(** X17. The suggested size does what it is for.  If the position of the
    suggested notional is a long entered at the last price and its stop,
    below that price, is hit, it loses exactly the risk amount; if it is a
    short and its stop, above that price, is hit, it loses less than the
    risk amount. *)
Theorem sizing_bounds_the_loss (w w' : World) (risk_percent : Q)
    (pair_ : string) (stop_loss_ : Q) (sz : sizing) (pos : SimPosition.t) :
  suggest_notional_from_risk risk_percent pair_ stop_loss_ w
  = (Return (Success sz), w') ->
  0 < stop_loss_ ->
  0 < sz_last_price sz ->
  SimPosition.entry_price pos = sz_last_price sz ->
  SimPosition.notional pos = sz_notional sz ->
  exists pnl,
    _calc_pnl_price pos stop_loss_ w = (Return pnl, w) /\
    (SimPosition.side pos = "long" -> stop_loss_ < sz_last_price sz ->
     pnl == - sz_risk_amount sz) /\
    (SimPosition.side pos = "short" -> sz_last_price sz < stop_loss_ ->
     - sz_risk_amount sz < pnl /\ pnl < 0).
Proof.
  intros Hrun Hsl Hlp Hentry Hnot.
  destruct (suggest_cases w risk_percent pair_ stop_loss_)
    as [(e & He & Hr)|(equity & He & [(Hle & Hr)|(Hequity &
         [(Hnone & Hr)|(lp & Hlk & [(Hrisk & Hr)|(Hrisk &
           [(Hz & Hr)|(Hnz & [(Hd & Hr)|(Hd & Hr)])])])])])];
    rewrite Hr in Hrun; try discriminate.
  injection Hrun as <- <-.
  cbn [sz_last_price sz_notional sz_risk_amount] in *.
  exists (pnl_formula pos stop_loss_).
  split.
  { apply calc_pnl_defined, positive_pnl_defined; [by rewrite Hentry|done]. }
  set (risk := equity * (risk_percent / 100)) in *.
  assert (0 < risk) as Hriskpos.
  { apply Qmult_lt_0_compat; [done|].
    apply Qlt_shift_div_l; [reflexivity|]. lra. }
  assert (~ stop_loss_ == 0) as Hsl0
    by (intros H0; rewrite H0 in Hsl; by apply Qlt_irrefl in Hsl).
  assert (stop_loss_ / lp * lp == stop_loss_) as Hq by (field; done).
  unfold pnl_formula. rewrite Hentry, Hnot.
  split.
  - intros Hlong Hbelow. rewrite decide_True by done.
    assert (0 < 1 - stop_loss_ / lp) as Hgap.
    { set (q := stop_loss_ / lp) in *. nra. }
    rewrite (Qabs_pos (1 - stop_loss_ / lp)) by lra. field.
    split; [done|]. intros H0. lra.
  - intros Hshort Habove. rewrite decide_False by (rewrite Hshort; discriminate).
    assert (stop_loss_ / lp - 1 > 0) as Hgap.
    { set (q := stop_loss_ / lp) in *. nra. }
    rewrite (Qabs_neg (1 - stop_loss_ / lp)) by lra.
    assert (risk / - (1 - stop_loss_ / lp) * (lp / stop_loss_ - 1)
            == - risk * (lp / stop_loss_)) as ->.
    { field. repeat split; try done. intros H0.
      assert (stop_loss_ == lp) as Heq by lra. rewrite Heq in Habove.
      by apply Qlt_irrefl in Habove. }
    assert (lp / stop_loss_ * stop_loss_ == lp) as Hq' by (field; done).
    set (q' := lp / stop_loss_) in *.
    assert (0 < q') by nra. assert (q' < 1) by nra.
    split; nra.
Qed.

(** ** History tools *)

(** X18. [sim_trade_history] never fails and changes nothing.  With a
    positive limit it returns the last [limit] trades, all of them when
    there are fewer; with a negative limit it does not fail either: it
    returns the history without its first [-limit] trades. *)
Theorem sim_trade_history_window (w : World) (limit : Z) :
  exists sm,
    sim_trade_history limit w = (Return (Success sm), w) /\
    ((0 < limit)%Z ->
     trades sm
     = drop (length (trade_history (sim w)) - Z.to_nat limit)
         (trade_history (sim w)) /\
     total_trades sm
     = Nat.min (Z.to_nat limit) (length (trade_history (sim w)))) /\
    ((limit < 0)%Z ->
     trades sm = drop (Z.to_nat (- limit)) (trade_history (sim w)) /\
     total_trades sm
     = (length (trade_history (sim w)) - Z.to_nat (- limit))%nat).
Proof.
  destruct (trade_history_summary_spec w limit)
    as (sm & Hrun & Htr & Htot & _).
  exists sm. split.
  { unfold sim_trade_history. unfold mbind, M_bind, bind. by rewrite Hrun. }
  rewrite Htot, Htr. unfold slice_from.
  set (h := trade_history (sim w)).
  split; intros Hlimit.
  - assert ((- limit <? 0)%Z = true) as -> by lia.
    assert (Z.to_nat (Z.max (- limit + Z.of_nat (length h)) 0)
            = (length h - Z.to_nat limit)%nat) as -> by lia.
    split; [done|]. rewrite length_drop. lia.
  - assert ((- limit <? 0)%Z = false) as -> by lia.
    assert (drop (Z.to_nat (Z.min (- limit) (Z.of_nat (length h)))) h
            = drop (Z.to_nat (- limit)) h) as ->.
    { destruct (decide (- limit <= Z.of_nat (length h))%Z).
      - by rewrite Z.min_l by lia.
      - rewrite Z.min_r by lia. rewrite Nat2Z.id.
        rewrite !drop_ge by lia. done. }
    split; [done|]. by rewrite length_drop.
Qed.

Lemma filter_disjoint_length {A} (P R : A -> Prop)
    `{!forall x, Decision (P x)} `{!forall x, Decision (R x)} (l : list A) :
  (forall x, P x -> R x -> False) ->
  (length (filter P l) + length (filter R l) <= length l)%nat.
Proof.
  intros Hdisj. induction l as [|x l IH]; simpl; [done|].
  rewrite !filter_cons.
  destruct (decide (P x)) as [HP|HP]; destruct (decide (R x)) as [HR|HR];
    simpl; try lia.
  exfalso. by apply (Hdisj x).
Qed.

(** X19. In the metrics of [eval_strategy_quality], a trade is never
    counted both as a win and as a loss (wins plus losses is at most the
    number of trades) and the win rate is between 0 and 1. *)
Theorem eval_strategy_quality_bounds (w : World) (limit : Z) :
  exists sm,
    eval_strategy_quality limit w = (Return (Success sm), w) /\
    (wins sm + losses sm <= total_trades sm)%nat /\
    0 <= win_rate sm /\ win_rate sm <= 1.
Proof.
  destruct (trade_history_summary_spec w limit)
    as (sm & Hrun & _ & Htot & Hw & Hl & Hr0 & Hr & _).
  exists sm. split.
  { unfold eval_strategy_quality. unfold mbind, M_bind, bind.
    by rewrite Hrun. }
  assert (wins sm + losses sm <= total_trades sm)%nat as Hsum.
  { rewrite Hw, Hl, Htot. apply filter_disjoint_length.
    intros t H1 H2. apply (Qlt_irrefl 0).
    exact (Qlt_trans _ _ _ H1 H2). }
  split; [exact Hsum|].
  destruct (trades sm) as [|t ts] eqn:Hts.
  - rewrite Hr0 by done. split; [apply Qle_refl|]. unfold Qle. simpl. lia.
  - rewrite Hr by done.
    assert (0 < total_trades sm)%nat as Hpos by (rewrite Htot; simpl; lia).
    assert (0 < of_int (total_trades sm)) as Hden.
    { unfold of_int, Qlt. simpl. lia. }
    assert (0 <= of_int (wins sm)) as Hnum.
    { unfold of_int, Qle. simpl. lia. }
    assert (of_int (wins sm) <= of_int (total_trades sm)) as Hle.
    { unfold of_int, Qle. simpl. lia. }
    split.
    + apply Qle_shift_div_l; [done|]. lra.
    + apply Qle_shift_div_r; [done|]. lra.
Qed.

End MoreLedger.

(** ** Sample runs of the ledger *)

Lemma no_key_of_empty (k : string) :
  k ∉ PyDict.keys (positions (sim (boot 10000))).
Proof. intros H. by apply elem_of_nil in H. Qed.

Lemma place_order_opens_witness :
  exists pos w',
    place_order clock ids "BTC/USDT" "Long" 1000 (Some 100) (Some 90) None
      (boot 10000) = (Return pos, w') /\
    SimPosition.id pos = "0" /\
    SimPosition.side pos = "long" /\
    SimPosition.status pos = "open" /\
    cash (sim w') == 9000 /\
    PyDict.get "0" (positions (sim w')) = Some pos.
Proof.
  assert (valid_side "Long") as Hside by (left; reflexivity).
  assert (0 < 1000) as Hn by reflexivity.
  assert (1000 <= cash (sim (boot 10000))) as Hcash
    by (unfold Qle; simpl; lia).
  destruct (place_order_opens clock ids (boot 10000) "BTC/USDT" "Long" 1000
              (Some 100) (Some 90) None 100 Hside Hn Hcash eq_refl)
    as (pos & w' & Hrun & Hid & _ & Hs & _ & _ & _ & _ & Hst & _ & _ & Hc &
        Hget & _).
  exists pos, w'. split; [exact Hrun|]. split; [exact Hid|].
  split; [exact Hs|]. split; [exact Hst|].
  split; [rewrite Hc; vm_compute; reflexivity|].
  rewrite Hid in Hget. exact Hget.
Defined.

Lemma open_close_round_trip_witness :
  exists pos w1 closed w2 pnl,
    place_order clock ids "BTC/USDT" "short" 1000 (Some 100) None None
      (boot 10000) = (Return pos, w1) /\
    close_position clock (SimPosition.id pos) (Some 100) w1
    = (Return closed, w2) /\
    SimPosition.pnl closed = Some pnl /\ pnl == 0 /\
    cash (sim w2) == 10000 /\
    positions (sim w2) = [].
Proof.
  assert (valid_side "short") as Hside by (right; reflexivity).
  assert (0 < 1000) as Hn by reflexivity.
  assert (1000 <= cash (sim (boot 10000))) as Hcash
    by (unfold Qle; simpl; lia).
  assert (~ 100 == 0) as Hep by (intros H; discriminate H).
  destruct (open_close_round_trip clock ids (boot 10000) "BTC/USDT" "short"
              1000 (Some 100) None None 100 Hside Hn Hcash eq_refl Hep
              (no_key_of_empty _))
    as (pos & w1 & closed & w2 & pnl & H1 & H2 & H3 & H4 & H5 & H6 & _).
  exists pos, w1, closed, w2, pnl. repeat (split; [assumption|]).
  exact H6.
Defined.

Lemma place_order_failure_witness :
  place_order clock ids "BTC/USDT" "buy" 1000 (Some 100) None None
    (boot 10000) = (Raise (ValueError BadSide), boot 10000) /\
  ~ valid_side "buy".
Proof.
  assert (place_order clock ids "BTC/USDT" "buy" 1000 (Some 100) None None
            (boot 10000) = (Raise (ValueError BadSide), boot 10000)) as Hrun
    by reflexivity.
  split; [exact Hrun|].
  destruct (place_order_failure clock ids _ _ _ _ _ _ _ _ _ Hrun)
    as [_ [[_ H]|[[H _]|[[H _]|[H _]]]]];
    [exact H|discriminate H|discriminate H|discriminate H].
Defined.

•••••

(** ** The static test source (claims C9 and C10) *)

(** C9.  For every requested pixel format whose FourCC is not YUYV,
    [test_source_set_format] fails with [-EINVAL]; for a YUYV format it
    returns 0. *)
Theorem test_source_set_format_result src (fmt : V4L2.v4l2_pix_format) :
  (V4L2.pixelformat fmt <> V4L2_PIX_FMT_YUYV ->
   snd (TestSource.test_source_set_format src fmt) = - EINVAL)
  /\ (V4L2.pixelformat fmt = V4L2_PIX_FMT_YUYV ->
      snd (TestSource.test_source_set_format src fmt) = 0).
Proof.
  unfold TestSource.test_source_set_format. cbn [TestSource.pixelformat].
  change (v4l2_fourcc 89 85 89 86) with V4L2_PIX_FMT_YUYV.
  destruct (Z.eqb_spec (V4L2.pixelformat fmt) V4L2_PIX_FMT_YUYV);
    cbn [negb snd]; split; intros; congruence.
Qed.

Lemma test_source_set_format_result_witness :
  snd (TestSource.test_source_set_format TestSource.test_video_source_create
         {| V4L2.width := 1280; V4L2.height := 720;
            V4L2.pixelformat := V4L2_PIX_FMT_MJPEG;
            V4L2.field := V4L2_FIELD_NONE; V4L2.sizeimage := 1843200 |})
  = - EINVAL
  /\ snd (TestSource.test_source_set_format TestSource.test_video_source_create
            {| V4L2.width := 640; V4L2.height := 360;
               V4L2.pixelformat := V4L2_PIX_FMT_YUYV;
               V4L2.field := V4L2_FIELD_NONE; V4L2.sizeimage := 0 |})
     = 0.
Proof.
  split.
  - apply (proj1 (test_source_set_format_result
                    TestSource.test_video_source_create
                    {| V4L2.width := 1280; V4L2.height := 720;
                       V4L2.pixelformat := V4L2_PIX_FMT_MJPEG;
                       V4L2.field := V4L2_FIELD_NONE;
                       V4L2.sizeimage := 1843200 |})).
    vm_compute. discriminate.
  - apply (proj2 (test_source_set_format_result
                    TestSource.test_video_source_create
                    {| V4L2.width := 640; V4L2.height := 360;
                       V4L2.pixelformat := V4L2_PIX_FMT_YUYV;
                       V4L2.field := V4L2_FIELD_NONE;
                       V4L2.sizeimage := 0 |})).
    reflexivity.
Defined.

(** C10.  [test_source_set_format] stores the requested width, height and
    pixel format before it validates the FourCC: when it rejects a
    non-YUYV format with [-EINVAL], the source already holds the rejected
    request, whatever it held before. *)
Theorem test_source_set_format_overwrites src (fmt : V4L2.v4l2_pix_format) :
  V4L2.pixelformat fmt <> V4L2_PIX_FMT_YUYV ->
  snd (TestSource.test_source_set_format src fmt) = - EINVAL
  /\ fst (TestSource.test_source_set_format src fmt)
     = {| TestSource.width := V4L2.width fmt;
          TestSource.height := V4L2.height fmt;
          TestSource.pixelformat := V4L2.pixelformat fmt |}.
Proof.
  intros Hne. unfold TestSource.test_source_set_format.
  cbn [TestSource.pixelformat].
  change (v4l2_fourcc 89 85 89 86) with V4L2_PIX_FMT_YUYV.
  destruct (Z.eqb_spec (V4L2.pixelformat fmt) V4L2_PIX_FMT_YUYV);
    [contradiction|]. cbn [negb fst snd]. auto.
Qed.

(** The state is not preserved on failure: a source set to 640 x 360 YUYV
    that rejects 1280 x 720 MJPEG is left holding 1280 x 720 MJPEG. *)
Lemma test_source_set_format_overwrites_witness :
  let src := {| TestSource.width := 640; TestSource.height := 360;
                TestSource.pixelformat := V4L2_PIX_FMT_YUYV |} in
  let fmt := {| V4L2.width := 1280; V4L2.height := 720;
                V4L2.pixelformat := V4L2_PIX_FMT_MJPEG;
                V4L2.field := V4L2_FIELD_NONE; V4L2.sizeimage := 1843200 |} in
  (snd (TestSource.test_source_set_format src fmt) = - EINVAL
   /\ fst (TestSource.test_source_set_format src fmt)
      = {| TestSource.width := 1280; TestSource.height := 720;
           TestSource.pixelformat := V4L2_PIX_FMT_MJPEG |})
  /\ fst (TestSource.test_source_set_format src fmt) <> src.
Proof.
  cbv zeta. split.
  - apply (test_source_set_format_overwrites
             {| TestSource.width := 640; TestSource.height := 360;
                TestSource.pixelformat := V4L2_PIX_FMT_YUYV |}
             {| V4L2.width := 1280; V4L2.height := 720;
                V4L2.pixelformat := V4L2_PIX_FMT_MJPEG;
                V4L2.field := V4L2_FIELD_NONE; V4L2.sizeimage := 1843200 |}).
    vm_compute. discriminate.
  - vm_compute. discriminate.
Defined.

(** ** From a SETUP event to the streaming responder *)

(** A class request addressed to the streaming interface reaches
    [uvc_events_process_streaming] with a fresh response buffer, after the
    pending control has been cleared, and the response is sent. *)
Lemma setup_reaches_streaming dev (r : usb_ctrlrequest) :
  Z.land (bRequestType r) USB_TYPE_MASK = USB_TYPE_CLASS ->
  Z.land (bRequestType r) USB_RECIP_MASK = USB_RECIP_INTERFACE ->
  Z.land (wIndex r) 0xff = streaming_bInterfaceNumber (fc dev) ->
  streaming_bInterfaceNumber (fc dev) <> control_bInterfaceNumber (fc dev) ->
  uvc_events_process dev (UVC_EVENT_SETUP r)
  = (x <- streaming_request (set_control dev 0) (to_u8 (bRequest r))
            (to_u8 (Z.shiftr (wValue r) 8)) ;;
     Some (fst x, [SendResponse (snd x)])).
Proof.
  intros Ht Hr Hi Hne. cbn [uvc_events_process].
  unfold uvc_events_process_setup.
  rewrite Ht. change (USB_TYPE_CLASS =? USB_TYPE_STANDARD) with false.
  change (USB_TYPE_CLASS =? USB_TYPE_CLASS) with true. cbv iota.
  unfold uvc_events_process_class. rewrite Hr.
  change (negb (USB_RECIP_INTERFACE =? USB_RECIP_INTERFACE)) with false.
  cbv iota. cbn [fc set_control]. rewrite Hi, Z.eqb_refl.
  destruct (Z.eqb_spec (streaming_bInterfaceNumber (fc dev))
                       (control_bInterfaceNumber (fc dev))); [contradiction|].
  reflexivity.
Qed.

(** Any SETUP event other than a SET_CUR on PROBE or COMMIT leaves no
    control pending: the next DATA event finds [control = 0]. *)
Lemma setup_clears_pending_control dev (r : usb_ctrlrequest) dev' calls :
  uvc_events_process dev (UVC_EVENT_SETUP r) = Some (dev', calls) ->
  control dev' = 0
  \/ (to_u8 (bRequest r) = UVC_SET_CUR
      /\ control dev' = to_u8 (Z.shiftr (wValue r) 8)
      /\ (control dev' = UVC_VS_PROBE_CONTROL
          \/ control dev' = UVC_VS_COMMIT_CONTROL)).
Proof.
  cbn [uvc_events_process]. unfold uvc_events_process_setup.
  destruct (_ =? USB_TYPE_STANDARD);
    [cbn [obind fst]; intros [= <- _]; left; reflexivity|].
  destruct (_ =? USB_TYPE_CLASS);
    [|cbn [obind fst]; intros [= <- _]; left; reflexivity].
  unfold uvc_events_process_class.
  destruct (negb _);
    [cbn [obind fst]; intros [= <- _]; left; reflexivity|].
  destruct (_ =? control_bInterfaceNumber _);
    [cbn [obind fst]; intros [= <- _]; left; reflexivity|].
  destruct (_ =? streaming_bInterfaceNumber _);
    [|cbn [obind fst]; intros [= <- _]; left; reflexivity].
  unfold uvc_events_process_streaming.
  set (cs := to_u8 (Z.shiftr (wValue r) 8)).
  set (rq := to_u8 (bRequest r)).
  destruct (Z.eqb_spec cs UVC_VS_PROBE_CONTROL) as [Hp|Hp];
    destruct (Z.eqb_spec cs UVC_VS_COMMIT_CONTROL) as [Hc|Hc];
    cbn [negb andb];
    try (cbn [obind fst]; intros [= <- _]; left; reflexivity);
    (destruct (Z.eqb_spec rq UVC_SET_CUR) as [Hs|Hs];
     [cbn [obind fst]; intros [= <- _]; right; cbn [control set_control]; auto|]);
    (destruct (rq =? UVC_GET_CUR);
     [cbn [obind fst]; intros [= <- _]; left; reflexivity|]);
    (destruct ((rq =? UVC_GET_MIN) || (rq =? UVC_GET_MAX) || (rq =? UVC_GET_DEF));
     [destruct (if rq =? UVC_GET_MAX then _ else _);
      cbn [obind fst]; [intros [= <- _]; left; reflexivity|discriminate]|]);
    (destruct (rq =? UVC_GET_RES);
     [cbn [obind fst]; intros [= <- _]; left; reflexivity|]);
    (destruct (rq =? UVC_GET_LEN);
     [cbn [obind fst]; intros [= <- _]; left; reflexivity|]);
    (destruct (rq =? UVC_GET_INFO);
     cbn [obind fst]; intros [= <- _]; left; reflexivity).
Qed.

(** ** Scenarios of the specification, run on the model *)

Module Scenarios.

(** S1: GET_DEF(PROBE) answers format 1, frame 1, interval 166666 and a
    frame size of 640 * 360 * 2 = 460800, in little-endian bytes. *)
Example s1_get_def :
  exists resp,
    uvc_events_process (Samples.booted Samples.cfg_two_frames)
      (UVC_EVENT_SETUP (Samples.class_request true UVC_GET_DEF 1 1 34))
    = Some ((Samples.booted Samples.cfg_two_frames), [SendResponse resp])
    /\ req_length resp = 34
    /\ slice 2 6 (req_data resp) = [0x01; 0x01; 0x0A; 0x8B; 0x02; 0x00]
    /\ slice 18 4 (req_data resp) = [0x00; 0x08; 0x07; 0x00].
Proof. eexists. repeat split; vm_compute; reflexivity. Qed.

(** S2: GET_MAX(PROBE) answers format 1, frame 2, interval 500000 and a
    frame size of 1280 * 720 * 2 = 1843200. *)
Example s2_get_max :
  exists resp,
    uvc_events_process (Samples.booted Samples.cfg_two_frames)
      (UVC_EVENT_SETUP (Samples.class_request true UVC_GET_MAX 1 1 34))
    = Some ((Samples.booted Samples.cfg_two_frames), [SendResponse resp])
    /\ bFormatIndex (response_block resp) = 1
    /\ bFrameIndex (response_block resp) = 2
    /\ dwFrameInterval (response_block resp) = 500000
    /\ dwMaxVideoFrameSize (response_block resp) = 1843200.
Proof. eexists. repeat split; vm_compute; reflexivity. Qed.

•••••

## Instructions for the task
Return each line from the records that includes the word "Hgap".

## Response to this task
    assert (0 < 1 - stop_loss_ / lp) as Hgap.
    assert (stop_loss_ / lp - 1 > 0) as Hgap.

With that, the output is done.